GOAL OF THE EXERCISE
Return only this: the line with "Lemma summary_pieces_sentences (u" and all the lines that follow it below, through the final one, exactly as they are.

SUPPLIED ENTRIES
• • • •

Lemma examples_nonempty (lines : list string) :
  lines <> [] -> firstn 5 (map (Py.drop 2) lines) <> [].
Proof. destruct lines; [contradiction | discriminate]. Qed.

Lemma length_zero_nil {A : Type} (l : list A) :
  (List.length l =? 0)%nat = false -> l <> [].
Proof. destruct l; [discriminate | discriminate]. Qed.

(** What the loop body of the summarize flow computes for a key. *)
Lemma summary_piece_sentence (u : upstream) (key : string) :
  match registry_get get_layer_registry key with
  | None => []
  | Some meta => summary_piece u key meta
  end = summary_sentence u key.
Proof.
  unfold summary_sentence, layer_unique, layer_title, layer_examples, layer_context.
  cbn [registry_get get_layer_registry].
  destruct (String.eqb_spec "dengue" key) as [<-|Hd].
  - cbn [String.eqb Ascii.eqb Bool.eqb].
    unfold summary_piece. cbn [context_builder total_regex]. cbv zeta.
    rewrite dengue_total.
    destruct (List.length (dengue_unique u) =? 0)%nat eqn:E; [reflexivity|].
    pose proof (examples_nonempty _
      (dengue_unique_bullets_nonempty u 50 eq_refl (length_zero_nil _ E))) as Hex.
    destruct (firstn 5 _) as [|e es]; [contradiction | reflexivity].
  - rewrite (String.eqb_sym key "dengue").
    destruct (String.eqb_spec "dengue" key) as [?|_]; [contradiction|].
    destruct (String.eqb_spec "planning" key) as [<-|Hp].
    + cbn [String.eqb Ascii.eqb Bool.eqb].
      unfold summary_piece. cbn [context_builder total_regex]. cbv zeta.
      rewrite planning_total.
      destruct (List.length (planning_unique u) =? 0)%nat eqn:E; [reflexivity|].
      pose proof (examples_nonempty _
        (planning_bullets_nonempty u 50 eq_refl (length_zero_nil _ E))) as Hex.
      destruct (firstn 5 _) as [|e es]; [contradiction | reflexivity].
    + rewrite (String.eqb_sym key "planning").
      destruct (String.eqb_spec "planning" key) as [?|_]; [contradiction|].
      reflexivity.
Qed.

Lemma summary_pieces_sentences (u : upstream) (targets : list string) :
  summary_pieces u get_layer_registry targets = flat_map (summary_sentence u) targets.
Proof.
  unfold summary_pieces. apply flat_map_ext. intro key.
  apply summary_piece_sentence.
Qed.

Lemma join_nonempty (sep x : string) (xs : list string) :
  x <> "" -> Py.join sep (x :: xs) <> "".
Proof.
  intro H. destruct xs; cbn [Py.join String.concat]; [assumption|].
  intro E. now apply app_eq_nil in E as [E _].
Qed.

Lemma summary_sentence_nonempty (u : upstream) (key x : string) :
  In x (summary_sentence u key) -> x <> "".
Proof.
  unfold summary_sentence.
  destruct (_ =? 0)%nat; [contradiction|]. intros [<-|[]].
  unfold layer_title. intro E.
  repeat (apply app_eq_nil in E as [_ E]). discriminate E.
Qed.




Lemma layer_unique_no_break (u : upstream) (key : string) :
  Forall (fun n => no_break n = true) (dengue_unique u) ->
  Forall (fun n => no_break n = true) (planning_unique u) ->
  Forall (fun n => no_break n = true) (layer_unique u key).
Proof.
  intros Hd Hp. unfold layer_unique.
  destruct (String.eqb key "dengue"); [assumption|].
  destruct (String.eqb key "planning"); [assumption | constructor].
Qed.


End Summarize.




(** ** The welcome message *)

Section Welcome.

• • • •

RESULT
Lemma summary_pieces_sentences (u : upstream) (targets : list string) :
  summary_pieces u get_layer_registry targets = flat_map (summary_sentence u) targets.
Proof.
  unfold summary_pieces. apply flat_map_ext. intro key.
  apply summary_piece_sentence.
Qed.

Lemma join_nonempty (sep x : string) (xs : list string) :
  x <> "" -> Py.join sep (x :: xs) <> "".
Proof.
  intro H. destruct xs; cbn [Py.join String.concat]; [assumption|].
  intro E. now apply app_eq_nil in E as [E _].
Qed.

Lemma summary_sentence_nonempty (u : upstream) (key x : string) :
  In x (summary_sentence u key) -> x <> "".
Proof.
  unfold summary_sentence.
  destruct (_ =? 0)%nat; [contradiction|]. intros [<-|[]].
  unfold layer_title. intro E.
  repeat (apply app_eq_nil in E as [_ E]). discriminate E.
Qed.




Lemma layer_unique_no_break (u : upstream) (key : string) :
  Forall (fun n => no_break n = true) (dengue_unique u) ->
  Forall (fun n => no_break n = true) (planning_unique u) ->
  Forall (fun n => no_break n = true) (layer_unique u key).
Proof.
  intros Hd Hp. unfold layer_unique.
  destruct (String.eqb key "dengue"); [assumption|].
  destruct (String.eqb key "planning"); [assumption | constructor].
Qed.


End Summarize.




(** ** The welcome message *)

Section Welcome.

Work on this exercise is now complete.